Но я из породы воронов, которые каркают, когда что‑то происходит. Которые не могут не каркать. Запретить мне реагировать на сегодняшний день — это перекрыть мне доступ к творчеству.

Еще когда я был арт-директором «Любимовки», я заметил, как мгновенно драматурги реагируют на происходящее. Ввели гомофобные законы — и тут же приходит много пьес про ненормативную с точки зрения закона сексуальность. Так устроен художник. И когда мы изучаем литературу советского времени, то видим, насколько там меньше талантов по сравнению с Серебряным веком. Конечно, были Олеша, Зощенко, были другие писатели — но по сравнению с предыдущей эпохой это просто яма. Либо искусство было уничтожено, либо не родилось, потому что художник сам, из страха, закрывал себе дыхательные пути, сжимал себе горло, чтобы не закричать. Поэтому мне кажется, что либо мы реагируем и мы актуальные художники, либо мы не художники вовсе.

— Но так или иначе, в театр ходит 4% населения. Если пьесы с «Любимовки» не становятся хитами и не начинают ставиться в разных театрах, как было, например, с «Человеком из Подольска», то о каком влиянии на происходящее вообще можно говорить?

— Я художник, а не политик. Но Елена Гремина вслед за Вернером Фассбиндером повторяла: «Не можешь изменить время — свидетельствуй». Это было и ее личным лозунгом, и лозунгом «Театр.doc». Дело художника — это не трибуна, не общественная дискуссия, для этого есть политики. Но художник должен реагировать. Неважно, услышат твой голос или нет, это твоя миссия, природа художника. Не можешь изменить — свидетельствуй.

— Нельзя сказать, что все притеснения, выпавшие на долю «Театр.doc», который выселяли из помещений, куда приходила полиция, не повлияли на него.

— Мне кажется, нельзя недооценивать, насколько «Театр.doc» и эстетика документальности поменяли российский театр. Но я с тобой согласен в том, что если регулярно прессовать, то это работает. Но — может, это какая‑то форма моего эскапизма — я верю в то, что космос можно согреть своей кровью.

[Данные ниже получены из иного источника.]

Lemma enter_spec_keeps enter :
  keeps core enter -> enter_spec 0 anywhere enter.
Proof.
  intros K D b s m H. pose proof (keeps_eq core _ K m) as E.
  destruct (enter m) as [[l|e] m1]; simpl in E.
  - split; [now apply (Inv_core D b s m) | split; [|exact I]].
    now injection E as -> _ _.
  - now apply (Inv_core D b s m).
Qed.

Lemma enter_spec_If cond : enter_spec 1 on_top (If_enter cond).
Proof.
  intros D b s m H. unfold If_enter.
  destruct (check_context_cases "If" None m) as [Hc|[e Hc]];
    [|now rewrite (bind_err _ _ _ _ _ Hc)].
  rewrite (bind_ok _ _ _ _ _ Hc).
  erewrite bind_ok by reflexivity. erewrite bind_ok by reflexivity.
  erewrite bind_ok by reflexivity.
  pose proof (Inv_set_ctrl D b s NameIf (length (if_store m))
                (set_if_store (if_store m ++ [mkIfData (_depth m) [] []]) m)
                (Inv_new_if _ _ _ _ _ H)) as K.
  unfold bind at 1.
  destruct (_set_ctrl _ _ _) as [[[]|e] m1].
  - destruct K as (H1 & Hd & Hs & Hlen & Hi).
    { intros _. exists (mkIfData (_depth m) [] []). split; [|reflexivity].
      simpl. now apply list_lookup_middle. }
    simpl in *. unfold capture, bind, gets, modify, incr_depth, ret. simpl.
    split; [|split].
    + apply (Inv_incr D b s (set_statements [] m1)); [|simpl; lia].
      now apply (Inv_core D b s m1).
    + now rewrite Hd.
    + eexists. split; [exact Hs|]. apply base_length. apply H.
  - apply K. intros _. exists (mkIfData (_depth m) [] []). split; [|reflexivity].
    simpl. now apply list_lookup_middle.
Qed.

Lemma preceding_if_cases e m :
  (exists r rest data,
     preceding_if e m = (Ok r, m)
     /\ _ctrl_stack m = (NameIf, r) :: rest
     /\ if_store m !! r = Some data
     /\ if_depth data = _depth m)
  \/ exists e', preceding_if e m = (Err e', m).
Proof.
  unfold preceding_if, bind, _get_ctrl, gets.
  destruct (_ctrl_stack m) as [|[name r] rest] eqn:Hs; [right; eauto|].
  destruct (decide (name = NameIf)) as [->|]; [|right; eauto].
  unfold load. destruct (if_store m !! r) as [data|] eqn:Hd; [|right; eauto].
  destruct (decide (if_depth data = _depth m)) as [E|]; [|right; eauto].
  left. exists r, rest, data. auto.
Qed.

(** [Elif] and [Else] find their [If] frame on top of the frames of the
    enclosing constructs. *)
Lemma enter_spec_preceding_if e (k : nat -> M Locals) :
  (forall r, k r = (l <- capture r [] ;; incr_depth ;; ret l)) ->
  enter_spec 1 on_top (if_data <- preceding_if e ;; k if_data).
Proof.
  intros Hk D b s m H.
  destruct (preceding_if_cases e m) as [(r & rest & data & Hp & Hs & Hd & Hdepth)|[e' Hp]];
    [|now rewrite (bind_err _ _ _ _ _ Hp)].
  rewrite (bind_ok _ _ _ _ _ Hp), Hk.
  unfold capture, bind, gets, modify, incr_depth, ret. simpl.
  assert (Hlen : length rest = _depth m).
  { destruct H as (_ & [_ Hpl] & _). rewrite Hs in Hpl. destruct Hpl as [H1 _].
    destruct (H1 eq_refl) as (data' & Hd' & Hlen). congruence. }
  split; [|split].
  - apply (Inv_incr D b s (set_statements [] m)); [now apply (Inv_core D b s m)|].
    simpl. rewrite Hs. simpl. lia.
  - reflexivity.
  - exists rest. auto.
Qed.

Lemma enter_spec_Elif cond : enter_spec 1 on_top (Elif_enter cond).
Proof.
  intros D b s m H. unfold Elif_enter.
  destruct (check_context_cases "Elif" None m) as [Hc|[e Hc]];
    [|now rewrite (bind_err _ _ _ _ _ Hc)].
  rewrite (bind_ok _ _ _ _ _ Hc). erewrite bind_ok by reflexivity.
  now apply (enter_spec_preceding_if ElifWithoutIf
               (fun r => l <- capture r [] ;; incr_depth ;; ret l)).
Qed.

Lemma enter_spec_Else : enter_spec 1 on_top Else_enter.
Proof.
  intros D b s m H. unfold Else_enter.
  destruct (check_context_cases "Else" None m) as [Hc|[e Hc]];
    [|now rewrite (bind_err _ _ _ _ _ Hc)].
  rewrite (bind_ok _ _ _ _ _ Hc).
  now apply (enter_spec_preceding_if ElseWithoutIf
               (fun r => l <- capture r [] ;; incr_depth ;; ret l)).
Qed.

Lemma enter_spec_Switch test : enter_spec 1 anywhere (Switch_enter test).
Proof.
  intros D b s m H. unfold Switch_enter.
  destruct (check_context_cases "Switch" None m) as [Hc|[e Hc]];
    [|now rewrite (bind_err _ _ _ _ _ Hc)].
  rewrite (bind_ok _ _ _ _ _ Hc). erewrite bind_ok by reflexivity.
  pose proof (Inv_set_ctrl D b s NameSwitch (length (switch_store m))
                (set_switch_store (switch_store m ++ [mkSwitchData test []]) m)) as K.
  unfold bind at 1.
  destruct (_set_ctrl _ _ _) as [[[]|e] m1].
  - destruct K as (H1 & Hd & Hs & Hlen & Hi);
      [now apply (Inv_core D b s m) | discriminate |].
    simpl in *. unfold bind, modify, incr_depth, ret. simpl.
    split; [|split; [now rewrite Hd | exact I]].
    apply (Inv_incr D b s (set_ctrl_context (Some CtxSwitch) m1)); [|simpl; lia].
    now apply (Inv_core D b s m1).
  - apply K; [now apply (Inv_core D b s m) | discriminate].
Qed.

Lemma enter_spec_FSM init domain name reset :
  enter_spec 1 anywhere (FSM_enter init domain name reset).
Proof.
  intros D b s m H. unfold FSM_enter.
  destruct (check_context_cases "FSM" None m) as [Hc|[e Hc]];
    [|now rewrite (bind_err _ _ _ _ _ Hc)].
  rewrite (bind_ok _ _ _ _ _ Hc).
  destruct (decide (domain = "comb"%string)); [exact H|].
  erewrite bind_ok by reflexivity.
  assert (Hinit : exists init' m0,
             (match reset with
              | Some r =>
                  match init with
                  | Some _ => raise (ValueError ResetAndInit)
                  | None => warn ResetDeprecated ;; ret (Some r)
                  end
              | None => ret init
              end) m = (init', m0) /\ core m0 = core m).
  { destruct reset as [r|]; [destruct init|]; eexists _, _; split; reflexivity. }
  destruct Hinit as (init' & m0 & Hi0 & Hcore). unfold bind at 1. rewrite Hi0.
  assert (H0 : Inv D b s m0) by now apply (Inv_core D b s m).
  destruct init' as [init'|e]; [|exact H0].
  erewrite bind_ok by reflexivity.
  pose proof (Inv_set_ctrl D b s NameFSM (length (fsm_store m0))
                (set_fsm_store
                   (fsm_store m0 ++ [mkFSMData name init' domain [] [] [] [] None]) m0)) as K.
  unfold bind at 1.
  destruct (_set_ctrl _ _ _) as [[[]|e] m1].
  - destruct K as (H1 & Hd & Hs & Hlen & Hi);
      [now apply (Inv_core D b s m0) | discriminate |].
    simpl in *. unfold bind, modify, incr_depth, ret. simpl.
    injection Hcore as Hcd _ _.
    split; [|split; [now rewrite Hd, Hcd | exact I]].
    apply (Inv_incr D b s
             (set_ctrl_context (Some CtxFSM)
                (set_generated (od_set name (length (fsm_store m0)) (_generated m1)) m1)));
      [|simpl; lia].
    now apply (Inv_core D b s m1).
  - apply K; [now apply (Inv_core D b s m0) | discriminate].
Qed.

Lemma with_Inv k G enter leave fin post body :
  enter_spec k G enter ->
  (forall l D b s, preserves (Inv D b s) (body l)) ->
  (forall l, keeps _depth (body l)) ->
  (forall l D b s d m1 m,
     G d l m1 -> D <= d -> _depth m = k + d ->
     Inv D b s m ->
     Inv (k + d) (base (k + d) (_ctrl_stack m1))
       (frames_of (if_store m1) (base (k + d) (_ctrl_stack m1))) m ->
     Inv D b s (snd (leave l m)) /\ _depth (snd (leave l m)) = k + d) ->
  (forall l m,
     exists m', fin l m = (Ok tt, m') /\ _depth m' = _depth m - k
                /\ _ctrl_stack m' = _ctrl_stack m /\ if_store m' = if_store m) ->
  (forall l D b s m,
     Inv D b s m -> k + _depth m <= length (_ctrl_stack m) ->
     Inv D b s (snd (post l m))) ->
  forall D b s, preserves (Inv D b s) (with_ enter leave fin post body).
Proof.
  intros He Hb Hbd Hl Hf Hp D b s m H. unfold with_, bind at 1 2.
  specialize (He D b s m H). destruct (enter m) as [[l|e] m1]; simpl; [|exact He].
  destruct He as (H1 & Hd1 & HG).
  set (b1 := base (k + _depth m) (_ctrl_stack m1)).
  set (s1 := frames_of (if_store m1) b1).
  assert (Hin1 : Inv (k + _depth m) b1 s1 m1).
  { repeat split; try apply H1. lia. }
  unfold try_finally.
  assert (Hmid : Inv D b s (snd ((body l ;; leave l) m1))
                 /\ _depth (snd ((body l ;; leave l) m1)) = k + _depth m).
  { unfold bind.
    pose proof (Hb l D b s m1 H1) as H2. pose proof (Hb l _ b1 s1 m1 Hin1) as Hin2.
    pose proof (keeps_eq _ _ (Hbd l) m1) as Hd2.
    destruct (body l m1) as [[[]|e] m2]; simpl in *.
    - apply (Hl l D b s (_depth m) m1 m2); auto; try lia. apply H.
    - split; [exact H2 | lia]. }
  destruct ((body l ;; leave l) m1) as [r m3]; simpl in Hmid.
  destruct Hmid as [H3 Hd3].
  destruct (Hf l m3) as (m4 & Hfin & Hd4 & Hs4 & Hi4). rewrite Hfin.
  assert (H4 : Inv D b s m4 /\ k + _depth m4 <= length (_ctrl_stack m4)).
  { destruct H3 as (HD3 & [Hj3 Hp3] & Hb3 & Hc3). destruct H as (HD & _).
    unfold Inv, well_bracketed. rewrite Hd4, Hs4, Hi4.
    repeat split; auto; lia. }
  destruct r as [[]|e]; simpl; [|apply H4].
  apply Hp; apply H4.
Qed.

Lemma leave_flat (leave : Locals -> M unit) k (G : nat -> Locals -> Builder -> Prop) :
  (forall l D b s, preserves (Inv D b s) (leave l)) ->
  (forall l, keeps _depth (leave l)) ->
  forall l D b s d m1 m,
    G d l m1 -> D <= d -> _depth m = k + d ->
    Inv D b s m ->
    Inv (k + d) (base (k + d) (_ctrl_stack m1))
      (frames_of (if_store m1) (base (k + d) (_ctrl_stack m1))) m ->
    Inv D b s (snd (leave l m)) /\ _depth (snd (leave l m)) = k + d.
Proof.
  intros Hl Hk l D b s d m1 m _ HD Hd H Hin. split; [now apply Hl|].
  now rewrite (keeps_eq _ _ (Hk l)).
Qed.

Lemma Inv_if_record D b s r test m rest :
  Inv D b s m ->
  _ctrl_stack m = (NameIf, r) :: rest ->
  D <= length rest ->
  Inv D b s (snd (if_record r test m)).
Proof.
  intros (HD & [Hj Hp] & Hb & Hs) Hstack Hle.
  unfold if_record, bind, load, gets.
  destruct (if_store m !! r) as [data|] eqn:Hd; [|repeat split; auto].
  simpl. unfold Inv, well_bracketed. simpl.
  split; [exact HD|]. split; [split; [exact Hj|]|split; [exact Hb|]].
  - eapply placed_mono; [|exact Hp]. intros r' d' Hr'.
    destruct (decide (r = r')) as [<-|Hne].
    + rewrite list_lookup_insert_eq by (now apply lookup_lt_Some in Hd).
      eexists. split; [reflexivity|]. simpl. congruence.
    + rewrite list_lookup_insert_ne by exact Hne. eauto.
  - rewrite <- Hs. apply frames_of_insert.
    rewrite Hstack in Hp, Hb. destruct Hp as [H1 Hp].
    destruct (H1 eq_refl) as (data' & Hd' & Hlen).
    rewrite base_cons in Hb by exact Hle. rewrite <- Hb. unfold base.
    apply Forall_drop. apply (placed_absent (if_store m) rest r data'); auto. lia.
Qed.

Lemma leave_If test :
  forall l D b s d m1 m,
    on_top d l m1 -> D <= d -> _depth m = 1 + d ->
    Inv D b s m ->
    Inv (1 + d) (base (1 + d) (_ctrl_stack m1))
      (frames_of (if_store m1) (base (1 + d) (_ctrl_stack m1))) m ->
    Inv D b s (snd (If_leave test l m)) /\ _depth (snd (If_leave test l m)) = 1 + d.
Proof.
  intros l D b s d m1 m (rest & Hs1 & Hlen) HD Hd H Hin.
  assert (Kd : keeps _depth (If_leave test l)) by keeps_tac.
  split; [|now rewrite (keeps_eq _ _ Kd)].
  unfold If_leave, bind.
  destruct (_flush_ctrl m) as [[[]|e] m'] eqn:Hf.
  - destruct (Inv_flushed _ _ _ _ _ H Hf) as (H' & Hd' & Hlen' & Hs' & Hi').
    destruct Hin as (_ & _ & Hbase & _).
    assert (Hstack : _ctrl_stack m' = (NameIf, ctrl_data l) :: rest).
    { rewrite Hs', Hd, Hbase, Hs1. simpl. rewrite <- Hlen. apply (base_all (_ :: rest)). }
    apply (Inv_if_record D b s _ test m' rest); auto. lia.
  - pose proof (Inv_flush_ctrl D b s m H) as K. now rewrite Hf in K.
Qed.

Ты этого не можешь определить, это нельзя зафиксировать, понять, изменилось что‑то или нет. Но это бескрайнее холодное пространство меняется от нас всех. На доли градуса меняется, на сотые, может быть на тысячные. Но я в такое верю. А иначе во что верить? А художнику верить в свою миссию надо, когда он перестает верить, он заканчивается. Впрочем, у всех свои миссии…

— Из драматургов, начинавших на «Любимовке», ты один из самых востребованных. А кто‑то оказался без работы, кто‑то перестал писать для театра. Думал, почему так получилось? Дело ведь не только в таланте.

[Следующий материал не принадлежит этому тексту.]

(** * pdfassistant: chunking, vector store, upload route and RAG query

    A shallow embedding of the retrieval core of the PDF assistant:
    - [utils/pdf_parser.py]   ([split_into_chunks]),
    - [utils/vector_store.py] (class [VectorStore]),
    - [app/routes.py]         ([upload_file]),
    - [utils/rag.py]          ([RAGSystem.query]).

    Python objects are modelled by explicit state passing.  A Python call
    that may raise returns a [res]; a [try ... except Exception] block is a
    [match] on it.  Only subclasses of [Exception] are modelled. *)

From Stdlib Require Import ZArith List String Ascii Bool Lia Sorting.Sorted.
From stdpp Require Import base option list strings gmap pretty.

Open Scope string_scope.
Open Scope list_scope.
Open Scope nat_scope.

(** ** Python exceptions and logging *)

(** An exception carries the text that [str(e)] yields. *)
Inductive exn := Exception (msg : string).

Definition exn_str (e : exn) : string := match e with Exception m => m end.

Inductive res (A : Type) :=
| Ret (a : A)
| Raise (e : exn).
Arguments Ret {A} a.
Arguments Raise {A} e.

Definition is_ret {A} (r : res A) : bool :=
  match r with Ret _ => true | Raise _ => false end.

(** Records emitted through [logging.getLogger(__name__)]. *)
Inductive log_record :=
| LogInfo (msg : string)
| LogWarning (msg : string)
| LogError (msg : string).

(** [sep.join(parts)] *)
Fixpoint str_join (sep : string) (parts : list string) : string :=
  match parts with
  | [] => ""
  | [p] => p
  | p :: rest => p +:+ sep +:+ str_join sep rest
  end.

(** ** Numbers the code leaves to numpy and FAISS

    Embedding components are [float32] and distances are computed inside
    FAISS.  Floating-point arithmetic is not modelled: the component type,
    the distance type, the squared-L2 distance and the comparison of
    distances are an interface, and every statement below holds for each
    implementation of it.

    FAISS fills the result slots of a search with the largest [float32]
    and the label [-1], and replaces a slot only by a smaller distance.
    [in_range] tells whether a distance is below that value: a distance
    that overflowed to infinity, or is NaN, is not, and the vector is not
    reported.  [unfilled] is the distance left in a slot that was not
    filled. *)
Class Numeric := {
  scalar : Type;
  score : Type;
  timestamp : Type;
  l2_distance : list scalar → list scalar → score;
  score_leb : score → score → bool;
  in_range : score → bool;
  unfilled : score
}.

(** Integer arithmetic with the range of [float32], used for the concrete
    scenarios: distances are exact, and a distance from the largest
    [float32], [2^128 - 2^104], on is out of range, as one that overflows
    is.  Rounding is not modelled. *)
Definition z_l2_distance (x y : list Z) : Z :=
  foldr Z.add 0%Z (zip_with (λ a b, (a - b) * (a - b))%Z x y).

Definition float32_max : Z := (2 ^ 128 - 2 ^ 104)%Z.

#[export] Instance ZNumeric : Numeric := {|
  scalar := Z;
  score := Z;
  timestamp := Z;
  l2_distance := z_l2_distance;
  score_leb := Z.leb;
  in_range := λ dist, negb (float32_max <=? dist)%Z;
  unfilled := float32_max
|}.

(** ** utils/pdf_parser.py

    A Python [str] is modelled by a [string] whose characters are code
    points below 256. *)
Module Chunker.

Definition len (s : string) : Z := Z.of_nat (String.length s).

(** [str.isspace] on one character, which is also what [str.strip] and
    the pattern [\s] test. *)
Definition py_isspace (c : ascii) : bool :=
  let n := nat_of_ascii c in
  ((9 <=? n) && (n <=? 13) || (28 <=? n) && (n <=? 32)
   || (n =? 133) || (n =? 160))%nat.

Fixpoint lstrip (s : string) : string :=
  match s with
  | EmptyString => EmptyString
  | String c rest => if py_isspace c then lstrip rest else s
  end.

Fixpoint rstrip (s : string) : string :=
  match s with
  | EmptyString => EmptyString
  | String c rest =>
      match rstrip rest with
      | EmptyString => if py_isspace c then EmptyString else String c EmptyString
      | r => String c r
      end
  end.

(** [s.strip()] *)
Definition strip (s : string) : string := rstrip (lstrip s).

Definition newline : ascii := ascii_of_nat 10.

Definition blank_line : string := String newline (String newline EmptyString).

(** [text.split('\n\n')], scanning from the left; [cur] is the piece read
    so far. *)
Fixpoint split_blank_lines (s cur : string) : list string :=
  match s with
  | EmptyString => [cur]
  | String c rest =>
      match rest with
      | String c' rest' =>
          if Ascii.eqb c newline && Ascii.eqb c' newline
          then cur :: split_blank_lines rest' EmptyString
          else split_blank_lines rest (cur +:+ String c EmptyString)
      | EmptyString => [cur +:+ String c EmptyString]
      end
  end.

Definition is_empty (s : string) : bool :=
  match s with EmptyString => true | _ => false end.

(** [[p.strip() for p in text.split('\n\n') if p.strip()]] *)
Definition paragraphs_of (text : string) : list string :=
  omap (λ p, if is_empty (strip p) then None else Some (strip p))
       (split_blank_lines text EmptyString).

Definition is_terminal (c : ascii) : bool :=
  Ascii.eqb c "."%char || Ascii.eqb c "!"%char || Ascii.eqb c "?"%char.

(** Where the scan of [re.split(r'(?<=[.!?])\s+', paragraph)] stands:
    inside a separator that is being consumed, or outside one, knowing
    whether the previous character is one of [.!?]. *)
Inductive scan :=
| InSeparator
| Outside (after_terminal : bool).

Fixpoint split_sentences_from (m : scan) (s cur : string) : list string :=
  match s with
  | EmptyString => [cur]
  | String c rest =>
      match m with
      | InSeparator =>
          if py_isspace c then split_sentences_from InSeparator rest cur
          else split_sentences_from (Outside (is_terminal c)) rest
                 (cur +:+ String c EmptyString)
      | Outside after_terminal =>
          if after_terminal && py_isspace c
          then cur :: split_sentences_from InSeparator rest EmptyString
          else split_sentences_from (Outside (is_terminal c)) rest
                 (cur +:+ String c EmptyString)
      end
  end.

(** [re.split(r'(?<=[.!?])\s+', paragraph)] *)
Definition split_sentences (paragraph : string) : list string :=
  split_sentences_from (Outside false) paragraph EmptyString.

Definition is_nil {A} (l : list A) : bool :=
  match l with [] => true | _ => false end.

(** [sum(len(s) for s in l)] *)
Definition sum_len (l : list string) : Z := foldr (λ s n, (len s + n)%Z) 0%Z l.

(** The variables of the loop over the sentences of one oversized
    paragraph; [s_chunks] is the list [chunks] of the function. *)
Record sentence_state := {
  s_chunks : list string;
  sentence_chunk : list string;
  sentence_chunk_length : Z
}.

Definition sentence_step (chunk_size : Z) (st : sentence_state) (sentence : string)
    : sentence_state :=
  let st1 :=
    if (sentence_chunk_length st + len sentence >? chunk_size)%Z
       && negb (is_nil (sentence_chunk st))
    then
      let last_sentences :=
        if (2 <=? length (sentence_chunk st))%nat
        then drop (length (sentence_chunk st) - 2) (sentence_chunk st)
        else sentence_chunk st in
      {| s_chunks := s_chunks st ++ [str_join " " (sentence_chunk st)];
         sentence_chunk := last_sentences;
         sentence_chunk_length :=
           (sum_len last_sentences + Z.of_nat (length last_sentences) - 1)%Z |}
    else st in
  {| s_chunks := s_chunks st1;
     sentence_chunk := sentence_chunk st1 ++ [sentence];
     sentence_chunk_length := (sentence_chunk_length st1 + len sentence + 1)%Z |}.

(** The block under [if len(paragraph) > chunk_size], up to the reset of
    [current_chunk]: from [chunks] to the new [chunks]. *)
Definition split_long_paragraph (chunk_size : Z) (chunks : list string)
    (paragraph : string) : list string :=
  let st := foldl (sentence_step chunk_size)
              {| s_chunks := chunks; sentence_chunk := [];
                 sentence_chunk_length := 0 |}
              (split_sentences paragraph) in
  if is_nil (sentence_chunk st) then s_chunks st
  else s_chunks st ++ [str_join " " (sentence_chunk st)].

(** The variables of the loop over the paragraphs. *)
Record chunk_state := {
  chunks : list string;
  current_chunk : list string;
  current_length : Z
}.

Definition paragraph_step (chunk_size : Z) (st : chunk_state) (paragraph : string)
    : chunk_state :=
  if (current_length st + len paragraph >? chunk_size)%Z then
    let chunks1 :=
      if is_nil (current_chunk st) then chunks st
      else chunks st ++ [str_join blank_line (current_chunk st)] in
    if (len paragraph >? chunk_size)%Z then
      {| chunks := split_long_paragraph chunk_size chunks1 paragraph;
         current_chunk := []; current_length := 0 |}
    else
      match (if (1 <? length (current_chunk st))%nat
             then last (current_chunk st) else None) with
      | Some kept =>
          {| chunks := chunks1; current_chunk := [kept; paragraph];
             current_length := (len kept + len paragraph)%Z |}
      | None =>
          {| chunks := chunks1; current_chunk := [paragraph];
             current_length := (0 + len paragraph)%Z |}
      end
  else
    {| chunks := chunks st; current_chunk := current_chunk st ++ [paragraph];
       current_length := (current_length st + len paragraph + 2)%Z |}.

(** The [text] argument: a string, or a list of strings that
    [ensure_text_is_string] joins with spaces. *)
Inductive text_arg :=
| Str (s : string)
| StrList (l : list string).

Definition ensure_text_is_string (text : text_arg) : string :=
  match text with
  | Str s => s
  | StrList l => str_join " " l
  end.

(** [split_into_chunks(text, chunk_size, overlap)]; the body never reads
    [overlap]. *)
Definition split_into_chunks (text : text_arg) (chunk_size overlap : Z) : list string :=
  let text := ensure_text_is_string text in
  if is_empty text then []
  else
    let st := foldl (paragraph_step chunk_size)
                {| chunks := []; current_chunk := []; current_length := 0 |}
                (paragraphs_of text) in
    if is_nil (current_chunk st) then chunks st
    else chunks st ++ [str_join blank_line (current_chunk st)].

(** Whether a string contains a whitespace character. *)
Fixpoint has_space (s : string) : bool :=
  match s with
  | EmptyString => false
  | String c rest => py_isspace c || has_space rest
  end.

(** A bound on the number of chunks: per paragraph at most one closed
    chunk, one chunk per step of the sentence loop, and the chunk left
    after that loop; and the last chunk of the function. *)
Definition chunk_bound (text : string) : nat :=
  1 + foldr (λ p n, 2 + length (split_sentences p) + n) 0 (paragraphs_of text).

(** "Every chunk is cut at [chunk_size]." *)
Definition cut_at_chunk_size (text : text_arg) (chunk_size overlap : Z) : Prop :=
  Forall (λ c, (len c <= chunk_size)%Z) (split_into_chunks text chunk_size overlap).

(** Whether every character of a string is whitespace. *)
Fixpoint all_space (s : string) : bool :=
  match s with
  | EmptyString => true
  | String c rest => py_isspace c && all_space rest
  end.

(** Whether a string contains two consecutive newlines. *)
Fixpoint has_blank_line (s : string) : bool :=
  match s with
  | String c (String c' _ as rest) =>
      (Ascii.eqb c newline && Ascii.eqb c' newline) || has_blank_line rest
  | _ => false
  end.

(** *** [improved_chunking] *)

(** Where the test of the lookahead [(?=\n\s*#+\s+)] stands after the
    newline: still in [\s*], or in [#+]. *)
Inductive heading_scan :=
| BeforeHashes
| InHashes.

Fixpoint heading_from (m : heading_scan) (s : string) : bool :=
  match s with
  | EmptyString => false
  | String c rest =>
      match m with
      | BeforeHashes =>
          if py_isspace c then heading_from BeforeHashes rest
          else if Ascii.eqb c "#"%char then heading_from InHashes rest
          else false
      | InHashes =>
          if Ascii.eqb c "#"%char then heading_from InHashes rest
          else py_isspace c
      end
  end.

(** Whether the pattern [\n\s*#+\s+] matches at the start of [s]. *)
Definition starts_heading (s : string) : bool :=
  match s with
  | EmptyString => false
  | String c rest => Ascii.eqb c newline && heading_from BeforeHashes rest
  end.

(** [re.split(r'(?=\n\s*#+\s+)', text)]: the text is cut, without losing
    a character, before every newline that starts a heading; [cur] is the
    piece read so far. *)
Fixpoint split_sections (s cur : string) : list string :=
  match s with
  | EmptyString => [cur]
  | String c rest =>
      if starts_heading s then cur :: split_sections rest (String c EmptyString)
      else split_sections rest (cur +:+ String c EmptyString)
  end.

— Мне кажется, надо каждый раз быть предателем самого себя. Ты должен отказываться от того, что умел вчера, и пускаться во что‑то новое сегодня. Это очень тяжелый труд: не воспроизводить свое умение, а рассматривать каждую задачу как новую. И тогда ты меняешься. Потому что театр вообще на месте не стоит, и пьесы, которые я писал десять лет назад, мне странно читать сегодня. И в театре на них странно смотреть. Да и вообще это странно — ставить пьесу для театра с четвертой стеной сегодня.
Театр изменился. И если ты сам не меняешься, то ты волей-неволей оказываешься в прошлом.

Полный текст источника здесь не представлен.